Darier disease (DD) is an uncommon autosomal dominant genodermatosis caused by mutations of the ATP2A2 gene, which encodes the sarcoplasmic/endoplasmic reticulum calcium-ATPase isoform 2 (SERCA2). Disfunction of this pump disturbs intracellular Ca2+ signaling, compromising keratinocyte differentiation and intercellular adhesion.1 Although many therapeutic modalities have been investigated, treatment of DD remains challenging, as their efficacy is often unsatisfactory. We describe two cases of DD efficiently treated with oral retinoids in association with topical diclofenac sodium 3% gel.
Patient 1 was a 68-year-old woman, with DD diagnosed at 20 years of age, who presented with multiple hyperkeratotic papules on her neck, trunk and back and moisty, fissured plaques on her axillae, submammary folds and groin. She had been treated with topical therapies, including steroids, retinoids, calcineurin inhibitors and urea cream, with unsatisfactory control. During an extensive exacerbation, acitretin 25mg treatment was started with mild improvement after three months. Recalcitrant disease led us to combine acitretin with topical diclofenac sodium 3% gel, which was applied twice daily. There was a dramatic improvement in the first two weeks, and complete remission was obtained after a further 8 weeks (Fig. 1). The patient remained asymptomatic for the following six months. As maintenance therapy, diclofenac sodium 3% gel application was reduced to once a day without relapse during a six-month follow-up period.

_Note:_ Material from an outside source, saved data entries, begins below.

(** * Verification of ska-sdp-datamodels: visibility utilities, visibility
    fitting, and a model of the Fourier imaging engine (predict/invert). *)

From Stdlib Require Import QArith Qround Qreals Reals Lqa Lra Lia Sorting.Sorted.
From Stdlib Require Import String.
From stdpp Require Import base list gmap.

Local Open Scope nat_scope.

(** ** Errors and the effect monad shared by the models.

    Python code raises exceptions and keeps any mutation done before the
    raise, so a computation over a store [S] returns the final store and
    either a value or the raised error. *)

Inductive error :=
| IndexError
| AssertionError
| KeyError
| ConfigurationError (what : string).

Inductive result (A : Type) :=
| Ok (a : A)
| Err (e : error).
Arguments Ok {A} a.
Arguments Err {A} e.

Definition rbind {A B} (r : result A) (k : A -> result B) : result B :=
  match r with Ok a => k a | Err e => Err e end.

Notation "x <- r ;; k" := (rbind r (fun x => k))
  (at level 100, r at next level, right associativity).

(** ** vis_utils.generate_baselines *)

Module VisUtils.

(** [for ant1 in range(0, nant): for ant2 in range(ant1, nant): yield ant1, ant2];
    the generator is modelled by the list of the pairs it yields, in order. *)
Definition generate_baselines (nant : nat) : list (nat * nat) :=
  flat_map (fun ant1 => map (fun ant2 => (ant1, ant2)) (seq ant1 (nant - ant1)))
           (seq 0 nant).

(** Lexicographic order on antenna pairs. *)
Definition lex_lt (p q : nat * nat) : Prop :=
  fst p < fst q \/ (fst p = fst q /\ snd p < snd q).

(** The yield loop started at antenna [k] for [m] further antennas. *)
Definition baselines_from (nant k m : nat) : list (nat * nat) :=
  flat_map (fun ant1 => map (fun ant2 => (ant1, ant2)) (seq ant1 (nant - ant1)))
           (seq k m).

End VisUtils.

Patient 2 was a 41-year-old woman, daughter of patient 1, who suffered from therapy-resistant DD for 23 years. She presented with numerous coalescent hyperkeratotic papules on her trunk. Conventional topical treatments were not successful and isotretinoin 30mg once daily only during three months resulted in slight improvement. Based on the satisfying response observed in her mother, diclofenac sodium 3% gel was started twice daily, in association with isotretinoin. There was a significant improvement after 12 weeks and the patient remained well-controlled for the following 9 months without noticeable side effects (Fig. 2).
Diclofenac sodium is a nonsteroidal anti-inflammatory drug (NSAID) that suppresses inflammation by inhibiting the activity of cyclooxygenase enzymes (COX-1 and COX-2). Kamijo et al. supported the role of COX-2 in the pathogenesis of DD by showing that its expression induced by ultraviolet B (UVB) reduces both ATP2A2 gene expression and SERCA2 production in keratinocytes. Furthermore, COX-2 inhibition was shown to increase ATP2A2 mRNA expression and SERCA2 levels both in ultraviolet (UV)-irradiated and non-UV-irradiated normal human keratinocytes.2,3
Recently, four cases of successful treatment of DD with diclofenac sodium 3% gel and one case with diclofenac sodium 1% gel have been reported.4–7 To the best of our knowledge, this is the first report of successful combination of this therapy with oral retinoids.
In both patients, diclofenac sodium seemed to potentiate the improvement observed with oral retinoid treatment. Indeed, diclofenac sodium and retinoids may share a mechanism of action and present synergic effects, as retinoids also suppress COX-2 production.8
To date, no reports of successful treatment of DD with oral NSAIDs have been published. Nevertheless, topical administration is a more attractive route, as it can achieve high skin concentrations and avoid potential systemic side effects.
In conclusion, the combination of oral retinoids and diclofenac sodium 3% gel could be an effective and safe alternative for DD patients who do not respond to or are intolerant to conventional treatments.